I ran three different analyses of word use frequency. For simplicity I reduced the analysis to just the four most common comment subjects.

  • Pearson correlations for word use frequencies. This method compares the absolute frequencies for words found in ALL of the Subject sub-categories.
  • Word frequency differences based on log-odds ratios. This method highlights terms that are the most different between sub-categories. Again, this method compares frequencies for words found in ALL of the Subject sub-categories.
  • N-grams mapping (In progress). This method identifies text strings, phrases, and terms that are unique (or nearly unique) to one sub-category. Unlike the other two methods, this one does not drop terms which are missing from one or more groups.

 

Setup

# Call in tidyverse, other required libraries.
library(tidyverse)
library(tidytext)
library(dplyr)
library(tidyr)
library(ggplot2)
library(scales)

#Read in CSV as a starting dataframe named "base_data". 
base_data <- read_csv(file='data/coded_full_comments_dataset_Spring18anonVERB.csv')

 

Pearson Correlations of Word Frequencies

Are Shared Words Used At Different Frequencies?

This analysis takes all comments from base_data, tokenizes and filters stopwords, then counts and sorts fractional frequencies for each word in each category.

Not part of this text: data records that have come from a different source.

(* ===== verification/PushPop.v ===== *)
(** * Saving and restoring the registers

    ps4Pushall and ps4Popall of source/ps4/internal/pushpop.s: what a stub's
    caller finds in its registers again after the resolver has run; and the
    whole way of a stub of include/ps4/internal/stub.h whose cache is empty:
    save, resolve, restore, and again or return. *)

From S2P Require Import Prelude.
From S2P Require Import Memory.
From S2P Require Import X86.
From S2P Require Import Stub.

(** ** Sequences of stores *)

(** Offset, width and value of a store relative to rsp. *)
Definition save_of (s : machine) (i : insn) : option (Z * nat * Z) :=
  match i with
  | I_store r o RSP => Some (o, 8%nat, s.(gpr) r)
  | I_storex x o RSP => Some (o, 16%nat, s.(xmm) x)
  | _ => None
  end.

Definition in_area (n : Z) (e : Z * nat * Z) : bool :=
  let '(o, w, _) := e in (0 <=? o) && (o + Z.of_nat w <=? n).

Definition apart (e e' : Z * nat * Z) : bool :=
  let '(o, w, _) := e in let '(o', w', _) := e' in
  (o + Z.of_nat w <=? o') || (o' + Z.of_nat w' <=? o).

Fixpoint pairwise (l : list (Z * nat * Z)) : bool :=
  match l with [] => true | e :: l => forallb (apart e) l && pairwise l end.

(** The address [x] is in none of the entries of an area at [b]. *)
Definition untouched (b x : Z) (l : list (Z * nat * Z)) : Prop :=
  ∀ o w v, (o, w, v) ∈ l → ¬ (b + o ≤ x < b + o + Z.of_nat w).

Lemma run_saves ra b n rest fuel : ∀ sv es s,
  mapM (save_of s) sv = Some es → s.(gpr) RSP = b → 0 ≤ b → b + n ≤ 2 ^ 64 →
  mapped s.(ram) b n → forallb (in_area n) es = true → pairwise es = true →
  ∃ m', run_fuel ra (length sv + fuel) (sv ++ rest) s = run_fuel ra fuel rest (set_ram m' s) ∧
    (∀ x, untouched b x es → m' !! x = s.(ram) !! x) ∧ mapped m' b n ∧
    ∀ o w v, (o, w, v) ∈ es → peek m' w (b + o) = Some (v mod 2 ^ (Z.of_nat w * 8)).
Proof.
  induction sv as [|i sv IH]; intros es s Hes Hb H0 Htop Hm Hin Hpw; simpl in Hes.
  - injection Hes as <-. exists s.(ram). split; [by destruct s|]. split; [done|]. split; [done|].
    intros o w v Hin'. by apply elem_of_nil in Hin'.
  - apply bind_Some in Hes as ([[o w] v] & Hi & (es' & Hes' & [= <-])%bind_Some).
    simpl in Hin, Hpw. apply andb_prop in Hin as [Hin Hins]. apply andb_prop in Hpw as [Hap Hpw]. zb.
    destruct (write_spec s.(ram) w (b + o) v) as (m1 & Hw & Ho & Hp & Hx); [eapply mapped_sub; [done|lia..]|].
    assert (Hrun : run_fuel ra (length (i :: sv) + fuel) ((i :: sv) ++ rest) s =
      run_fuel ra (length sv + fuel) (sv ++ rest) (set_ram m1 s)).
    { unfold write in Hw. destruct (store_bytes _ _ _) as [m2|] eqn:Hs; [|done]. injection Hw as ->.
      destruct i; try discriminate Hi; destruct b0; try discriminate Hi; injection Hi as <- <- <-;
        cbn [run_fuel app length Nat.add straight]; unfold store; rewrite Hb, u64_small by lia; by rewrite Hs. }
    rewrite Hrun.
    assert (Hes1 : mapM (save_of (set_ram m1 s)) sv = Some es').
    { rewrite <- Hes'. clear. induction sv as [|j sv IH]; [done|]. simpl. rewrite IH. by destruct j. }
    destruct (IH es' (set_ram m1 s) Hes1 Hb H0 Htop) as (m' & Hr & Hu & Hm' & Hpk); [|done|done|].
    { intros x Hx'. simpl. by apply Hx, Hm. }
    exists m'. split; [exact Hr|]. split_and!; [|done|].
    + intros x Hux. rewrite Hu.
      * simpl. apply Ho. intros Hx'. apply (Hux o w v); [by left|lia].
      * intros o' w' v' Hin'. apply (Hux o' w' v'). by right.
    + intros o' w' v' Hin'. apply elem_of_cons in Hin' as [[= -> -> ->]|Hin']; [|by apply Hpk].
      rewrite <- Hp. apply peek_same. intros x Hx'. rewrite Hu; [done|].
      intros o' w' v' Hin''. apply list_elem_of_In in Hin''. rewrite forallb_forall in Hap.
      specialize (Hap _ Hin''). simpl in Hap. apply orb_prop in Hap as [?|?]; zb; lia.
Qed.

(** ** ps4Pushall *)

Record regs_ok (s : machine) : Prop := {
  rg_gpr : ∀ r, 0 ≤ s.(gpr) r < 2 ^ 64;
  rg_xmm : ∀ x, 0 ≤ s.(xmm) x < 2 ^ 128 }.

(** The stack at the entry of ps4Pushall: the return address [ra1] on top,
    room for the save area below. *)
Record push_area (s : machine) (sp ra1 : Z) : Prop := {
  pa_sp : s.(gpr) RSP = sp;
  pa_low : 240 ≤ sp;
  pa_top : sp + 8 < 2 ^ 64;
  pa_mapped : mapped s.(ram) (sp - 240) 248;
  pa_ret : peek s.(ram) 8 sp = Some ra1 }.

(** What is in the save area, relative to its lowest address. *)
Definition saved (s : machine) (ra1 : Z) : list (Z * nat * Z) :=
  [ (8, 8%nat, s.(gpr) RAX);
    (232, 16%nat, s.(xmm) 7); (216, 16%nat, s.(xmm) 6); (200, 16%nat, s.(xmm) 5);
    (184, 16%nat, s.(xmm) 4); (168, 16%nat, s.(xmm) 3); (152, 16%nat, s.(xmm) 2);
    (136, 16%nat, s.(xmm) 1); (120, 16%nat, s.(xmm) 0);
    (104, 8%nat, s.(gpr) R15); (96, 8%nat, s.(gpr) R14); (88, 8%nat, s.(gpr) R13);
    (80, 8%nat, s.(gpr) R12); (72, 8%nat, s.(gpr) R10); (64, 8%nat, s.(gpr) R9);
    (56, 8%nat, s.(gpr) R8); (48, 8%nat, s.(gpr) RDI); (40, 8%nat, s.(gpr) RSI);
    (32, 8%nat, s.(gpr) RDX); (24, 8%nat, s.(gpr) RCX); (16, 8%nat, s.(gpr) RBX);
    (0, 8%nat, ra1) ].

(** The area [l] is in memory at [b]. *)
Definition area (m : mem) (b : Z) (l : list (Z * nat * Z)) : Prop :=
  ∀ o w v, (o, w, v) ∈ l → peek m w (b + o) = Some v.

Lemma saved_range s ra1 :
  regs_ok s → 0 ≤ ra1 < 2 ^ 64 →
  Forall (λ '(o, w, v), 0 ≤ v < 2 ^ (Z.of_nat w * 8)) (saved s ra1).
Proof.
  intros [Hg Hx] Hra. unfold saved.
  repeat (apply Forall_cons; split; [first [apply Hg | apply Hx | exact Hra]|]). apply Forall_nil; done.
Qed.

(** The state after the saves. *)
Definition pushed (s : machine) (b ra1 : Z) (m : mem) : machine :=
  set_ram m (set_gpr RAX ra1 (set_zf (b =? 0) (set_gpr RSP b s))).

Lemma pushall_run ra s sp ra1 :
  push_area s sp ra1 →
  ∃ m1 m2, let b := sp - 240 in
    run ra ps4Pushall s = ExitRet ra1 (set_gpr RSP (u64 (b + 8)) (pushed s b ra1 m2)) ∧
    (∀ x, untouched b x (take 1 (saved s ra1)) → m1 !! x = s.(ram) !! x) ∧
    (∀ x, untouched b x (tail (saved s ra1)) → m2 !! x = m1 !! x) ∧
    peek m1 8 (b + 8) = Some (s.(gpr) RAX mod 2 ^ 64) ∧
    ∀ o w v, (o, w, v) ∈ tail (saved s ra1) → peek m2 w (b + o) = Some (v mod 2 ^ (Z.of_nat w * 8)).
Proof.
  intros [Hsp Hlow Htop Hm Hret]. cbv zeta.
  assert (Hb : u64 (gpr s RSP - 240) = sp - 240) by (rewrite Hsp; apply u64_small; lia).
  assert (Hbr : 0 ≤ sp - 240 ∧ sp - 240 + 248 ≤ 2 ^ 64) by lia.
  assert (Hsum : sp - 240 + 240 = sp) by lia. remember (sp - 240) as b eqn:Heqb. clear Heqb.
  set (s1 := set_zf (b =? 0) (set_gpr RSP b s)).
  destruct (run_saves ra b 248 (drop 2 ps4Pushall) 23 [I_store RAX 8 RSP] (take 1 (saved s ra1)) s1)
    as (m1 & Hr1 & Hu1 & Hm1 & Hp1); [reflexivity|reflexivity|lia|lia|done|reflexivity|reflexivity|].
  assert (Hra : peek m1 8 sp = Some ra1).
  { rewrite <- Hret. apply peek_same. intros x Hx'. rewrite Hu1; [done|].
    intros o w v Hin%list_elem_of_singleton. simplify_eq. lia. }
  destruct (run_saves ra b 248 [I_ret] 1 (take 21 (drop 3 ps4Pushall)) (tail (saved s ra1))
    (set_gpr RAX ra1 (set_ram m1 s1)))
    as (m2 & Hr2 & Hu2 & Hm2 & Hp2); [reflexivity|reflexivity|lia|lia|done|reflexivity|reflexivity|].
  exists m1, m2. split_and!; [|exact Hu1|exact Hu2|apply (Hp1 8 8%nat); by left|exact Hp2].
  assert (H0 : peek m2 8 b = Some ra1).
  { pose proof (Hp2 0 8%nat ra1) as H0. rewrite Z.add_0_r in H0. rewrite H0 by (repeat constructor).
    rewrite Z.mod_small; [done|]. exact (peek_range _ _ _ _ Hret). }
  change (run ra ps4Pushall s) with
    (run_fuel ra 24 ([I_store RAX 8 RSP] ++ drop 2 ps4Pushall)
      (set_zf (u64 (gpr s RSP - 240) =? 0) (set_gpr RSP (u64 (gpr s RSP - 240)) s))).
  rewrite Hb. fold s1. change 24%nat with (length [I_store RAX 8 RSP] + 23)%nat. rewrite Hr1.
  change (drop 2 ps4Pushall) with (I_load 240 RSP RAX :: take 21 (drop 3 ps4Pushall) ++ [I_ret]).
  change 23%nat with (S (length (take 21 (drop 3 ps4Pushall)) + 1)).
  cbn [run_fuel straight]. unfold load at 1. change (gpr (set_ram m1 s1) RSP) with b.
  rewrite Hsum, u64_small by lia. cbn [ram set_ram]. rewrite Hra. cbn [mbind option_bind].
  rewrite Hr2. cbn [run_fuel]. unfold load. cbn [gpr set_ram ram].
  change (gpr (set_gpr RAX ra1 _) RSP) with b. rewrite (u64_small b) by lia. by rewrite H0.
Qed.

Lemma saved_apart s ra1 o w v :
  (o, w, v) ∈ tail (saved s ra1) → in_area 248 (o, w, v) = true ∧ apart (8, 8%nat, 0) (o, w, v) = true.
Proof.
  intros Hin%list_elem_of_In.
  assert (Ha : forallb (λ e, in_area 248 e && apart (8, 8%nat, 0) e) (tail (saved s ra1)) = true) by reflexivity.
  rewrite forallb_forall in Ha. specialize (Ha _ Hin). by apply andb_prop in Ha.
Qed.

Lemma pushall_ok ra s sp ra1 :
  regs_ok s → push_area s sp ra1 →
  ∃ s', run ra ps4Pushall s = ExitRet ra1 s' ∧ s'.(gpr) RSP = sp - 232 ∧
    area s'.(ram) (sp - 240) (saved s ra1) ∧ same_off s.(ram) s'.(ram) (sp - 240) 248 ∧
    (∀ r, r ≠ RSP → r ≠ RAX → s'.(gpr) r = s.(gpr) r) ∧ (∀ x, s'.(xmm) x = s.(xmm) x).
Proof.
  intros Hrg Hpa. destruct (pushall_run ra s sp ra1 Hpa) as (m1 & m2 & Hrun & Hu1 & Hu2 & Hp1 & Hp2).
  destruct Hpa as [Hsp Hlow Htop _ Hret]. eexists. split; [exact Hrun|]. clear Hrun.
  split_and!.
  - cbn [gpr set_gpr upd rnum Z.eqb Pos.eqb]. rewrite u64_small by lia. lia.
  - pose proof (saved_range s ra1 Hrg (peek_range _ _ _ _ Hret)) as Hr.
    intros o w v Hin. rewrite Forall_forall in Hr. specialize (Hr _ Hin). cbn beta iota in Hr.
    cbn [ram set_gpr set_ram pushed]. apply elem_of_cons in Hin as [[= -> -> ->]|Hin].
    + rewrite Z.mod_small in Hp1 by exact Hr. rewrite <- Hp1. apply peek_same.
      intros x Hx'. apply Hu2. intros o w v [_ Ha]%saved_apart.
      cbn [apart] in Ha. apply orb_prop in Ha as [?|?]; zb; lia.
    + rewrite (Hp2 o w v Hin). by rewrite Z.mod_small.
  - intros x Hx'. cbn [ram set_gpr set_ram pushed]. rewrite Hu2, Hu1; [done|..].
    + intros o w v Hin%list_elem_of_singleton. simplify_eq. lia.
    + intros o w v [Ha _]%saved_apart. cbn [in_area] in Ha. zb. lia.
  - by intros [] ? ?.
  - done.
Qed.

NOTE: this analysis only compares word use for terms present in ALL sub-categories. If a word is MISSING from any subcategory, the data row for that word is pruned from the dataset. This eliminates all unique words in favor of words found in all sub-categories.

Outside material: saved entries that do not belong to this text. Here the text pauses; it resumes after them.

Lemma open_file_cases memory p :
  fresh_pair cs memory p →
  result_ok memory p (open_file path size memory
    (Os (building cs memory p (path_prefix path) None None) hs ms sh)).
Proof using.
  intros Hf. unfold open_file.
  destruct (shm_open_cases (building cs memory p (path_prefix path) None None) ms)
    as [(h & Hh & Ho)|(h & Hh & Hfh & Ho)]; rewrite (bind_done _ _ _ _ _ Ho).
  { left. replace (h <? 0) with true by lia. rewrite freepath_ok by done. by eexists. }
  replace (h <? 0) with false by lia. clear Ho.
  set (s1 := Os (building cs memory p (path_prefix path) None None) (<[h := Shm path]> hs) ms (created sh path)).
  assert (Hst : ∃ st, fstat_size h s1 = Done st s1 ∧
    ((∃ t g, fstat_ok t g = false) ∧ default 0 st = 0 ∨ created sh path !! path = Some (default 0 st))).
  { unfold fstat_size. destruct (fstat_ok s1 h) eqn:Hok; [|exists None; split; [done|left; split; [by exists s1, h|done]]].
    cbn [s1 o_handles o_shm]. rewrite lookup_insert_eq.
    destruct (created_lookup sh path) as [z ->]. exists (Some z); auto. }
  destruct Hst as (st & Hst & Hfile). rewrite (bind_done _ _ _ _ _ Hst). clear Hst.
  set (file := default 0 st) in *. set (n := named_size page_size size file).
  subst s1. cbv zeta. rewrite (bind_done _ _ _ _ _ (set_size_ok _ _ _ _ _ _ _ _ _ Hf)).
  erewrite bind_done; [|by eapply get_nm_size_ok; [by apply building_named|]].
  destruct (file <? n) eqn:Hlt.
  - rewrite bind_assoc. erewrite bind_done; [|by eapply get_nm_size_ok; [by apply building_named|]].
    unfold ftruncate at 1. cbn [o_cells o_handles o_maps o_shm].
    set (s2 := Os (building cs memory p (path_prefix path) None (Some n)) _ _ _).
    destruct (ftruncate_result s2 h n <? 0) eqn:Ht.
    + rewrite bind_done with (a := ftruncate_result s2 h n) (s' := s2) by (by rewrite Ht).
      rewrite Ht. left. unfold s2. rewrite shmopen_ok by done. rewrite delete_insert_id by done. by eexists.
    + rewrite bind_done with (a := ftruncate_result s2 h n)
        (s' := Os (o_cells s2) (o_handles s2) (o_maps s2) (<[path := n]> (o_shm s2)))
        by (rewrite Ht; cbn [s2 o_handles]; by rewrite lookup_insert_eq).
      rewrite Ht. apply (map_cases _ _ _ _ file); [done..|]. by rewrite Hlt.
  - rewrite bind_ret. apply (map_cases _ _ _ _ file); [done..|]. by rewrite Hlt.
Qed.
End opening.

Section outcomes.
Context `{Posix} (path : list byte) (size : Z).

(** Copying the path fills its block exactly. *)
Lemma write_path_ok {A} cs memory p hs ms sh (k : C os A) :
  let l := strnlen path 255 in
  fresh_pair cs memory p →
  (strncpy p 0 path (Z.to_nat l);; p ← get_nm_path memory; put_char p l Byte.x00;; k)
    (Os (building_with cs memory p (replicate (Z.to_nat (l + 1)) None) None None) hs ms sh) =
  k (Os (building cs memory p (path_prefix path) None None) hs ms sh).
Proof using.
  intros l Hf. assert (Hl : 0 ≤ l ≤ Z.of_nat (length path)) by (unfold l, strnlen; lia).
  erewrite bind_done; [|eapply (strncpy_ok _ _ p 0 path []);
    [apply lookup_insert_eq|done|lia|rewrite length_replicate; lia]].
  cbn [o_cells o_handles o_maps o_shm app].
  replace (drop _ _) with [@None byte] by (rewrite drop_replicate; by replace (_ - _)%nat with 1%nat by lia).
  unfold building_with at 1. rewrite insert_insert_eq.
  erewrite bind_done; [|by eapply get_nm_path_ok; [by apply building_with_named|]].
  erewrite bind_done; [|eapply put_char_ok; [apply lookup_insert_eq|rewrite length_map, length_take; lia]].
  cbn [o_cells o_handles o_maps o_shm]. by rewrite insert_insert_eq.
Qed.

#Tokenize phrases, remove the stop words listed in R's standard reference file.
base_data_tokenized <- base_data %>% 
  unnest_tokens(word,ta.comment)

#Stopwords removal.  
sortedwords.comments.all <- base_data_tokenized %>%
  filter(!word %in% stop_words$word,
         !word %in% str_remove_all(stop_words$word, "'"),
         str_detect(word, "[a-z]")) %>%
  count(word, word, sort = TRUE) %>%
  ungroup()

#Calculate total # of words
total_words.all <- sortedwords.comments.all %>% 
  summarize(total = sum(n))

#Calculate then append fractional word frequencies.
sortedwords.comments.all.fraction <- sortedwords.comments.all %>% as_tibble() %>% mutate(
  all.fraction = (n*100)/total_words.all$total
  )

#Select SUBSETs of tokenized data based on code.subject: 
base_data_tokenized.basic <- subset(base_data_tokenized, code.subject == "1_basic", select = (1:28))
base_data_tokenized.writing <- subset(base_data_tokenized, code.subject == "2_writing", select = (1:28))
base_data_tokenized.technical <- subset(base_data_tokenized, code.subject == "3_technical", select = (1:28))
base_data_tokenized.logic <- subset(base_data_tokenized, code.subject == "4_logic", select = (1:28))

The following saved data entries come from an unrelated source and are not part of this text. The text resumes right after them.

(** The last step of the user branch. *)
Lemma resolve_symbol_ok s state id r v m1 :
  quiet s → 0 < state.(rs_userAddress) < 2 ^ 64 →
  field 4 state.(rs_moduleId) 0 s.(r_mem) = Done id s.(r_mem) →
  sy_dlsym (i32 id) (Pointer state.(rs_symbol)) s.(r_mem) = Done (r, v) m1 → (∀ x, v = Some x → 0 ≤ x < 2 ^ 64) →
  mapped m1 state.(rs_userAddress) 8 →
  ∃ m2, resolve_symbol state s =
      Done (if r =? 0 then PS4ResolveStatusSuccess else PS4ResolveStatusFunctionResolveError)
        (set_mem s m2) ∧
    (∀ x, v = Some x → peek m2 8 state.(rs_userAddress) = Some x) ∧ same_off m1 m2 state.(rs_userAddress) 8.
Proof.
  intros Hq Hua Hid Hd Hv Hm. unfold resolve_symbol.
  assert (Hst : ∃ m2, (match v with Some v => on_mem (set_field 8 state.(rs_userAddress) 0 v) | None => mret () end)
      (set_mem s m1) = Done () (set_mem s m2) ∧
    (∀ x, v = Some x → peek m2 8 state.(rs_userAddress) = Some x) ∧ same_off m1 m2 state.(rs_userAddress) 8).
  { destruct v as [v|]; [|by exists m1].
    destruct (store_word_ok m1 _ v Hua Hm (Hv v eq_refl)) as (m2 & Hw & _ & Hp & Ho).
    exists m2. split; [exact (on_mem_done _ (set_mem s m1) _ _ Hw)|]. split; [by intros ? [= <-]|done]. }
  destruct Hst as (m2 & Hw & Hp & Ho). exists m2. split; [|done].
  rewrite (bind_done _ _ _ _ _ (on_mem_read _ _ _ Hid)).
  rewrite (bind_done _ _ _ _ _ (on_mem_done _ _ _ _ Hd)). rewrite (bind_done _ _ _ _ _ Hw).
  rewrite error_if_quiet by first [by apply quiet_mem | done].
  destruct (r =? 0); [|done]. by apply finish_quiet, quiet_mem.
Qed.
End quiet.

(** ** A system whose answers do not depend on memory *)

Definition lsm_literal : name := Literal "sceKernelLoadStartModule".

#For each subset, filter stopwords, count words and total, then calculate frequencies.
sortedwords.basic <- base_data_tokenized.basic %>%
  filter(!word %in% stop_words$word,
         !word %in% str_remove_all(stop_words$word, "'"),
         str_detect(word, "[a-z]")) %>%
  count(word, word, sort = TRUE) %>%
  ungroup()

#Calculate the number of words in total in the subset
total_words.basic <- sortedwords.basic %>% 
  summarize(total = sum(n))

#Mutate table to calculate then append fractional word frequency in the text.
sortedwords.basic.fraction <- sortedwords.basic %>% as_tibble() %>% mutate(
  basic.fraction = (n*100)/total_words.basic$total
)
#Repeats for subset 2
sortedwords.writing <- base_data_tokenized.writing %>%
  filter(!word %in% stop_words$word,
         !word %in% str_remove_all(stop_words$word, "'"),
         str_detect(word, "[a-z]")) %>%
  count(word, word, sort = TRUE) %>%
  ungroup()

total_words.writing <- sortedwords.writing %>% 
  summarize(total = sum(n))

sortedwords.writing.fraction <- sortedwords.writing %>% as_tibble() %>% mutate(
  writing.fraction = (n*100)/total_words.writing$total
)

#Repeats for subset 3
sortedwords.technical <- base_data_tokenized.technical %>%
  filter(!word %in% stop_words$word,
         !word %in% str_remove_all(stop_words$word, "'"),
         str_detect(word, "[a-z]")) %>%
  count(word, word, sort = TRUE) %>%
  ungroup()

total_words.technical <- sortedwords.technical %>% 
  summarize(total = sum(n))

sortedwords.technical.fraction <- sortedwords.technical %>% as_tibble() %>% mutate(
  technical.fraction = (n*100)/total_words.technical$total
)

#Repeats for subset 4
sortedwords.logic <- base_data_tokenized.logic %>%
  filter(!word %in% stop_words$word,
         !word %in% str_remove_all(stop_words$word, "'"),
         str_detect(word, "[a-z]")) %>%
  count(word, word, sort = TRUE) %>%
  ungroup()

total_words.logic <- sortedwords.logic %>% 
  summarize(total = sum(n))

sortedwords.logic.fraction <- sortedwords.logic %>% as_tibble() %>% mutate(
  logic.fraction = (n*100)/total_words.logic$total
)

The next block joins the individual data tables for each subset in a larger file using column named ‘word’. Columns get confusing names so they are renamed. The graphs compare frequencies for ~770 words that appear in ALL three sub-categories: Writing, Technical, and Logic.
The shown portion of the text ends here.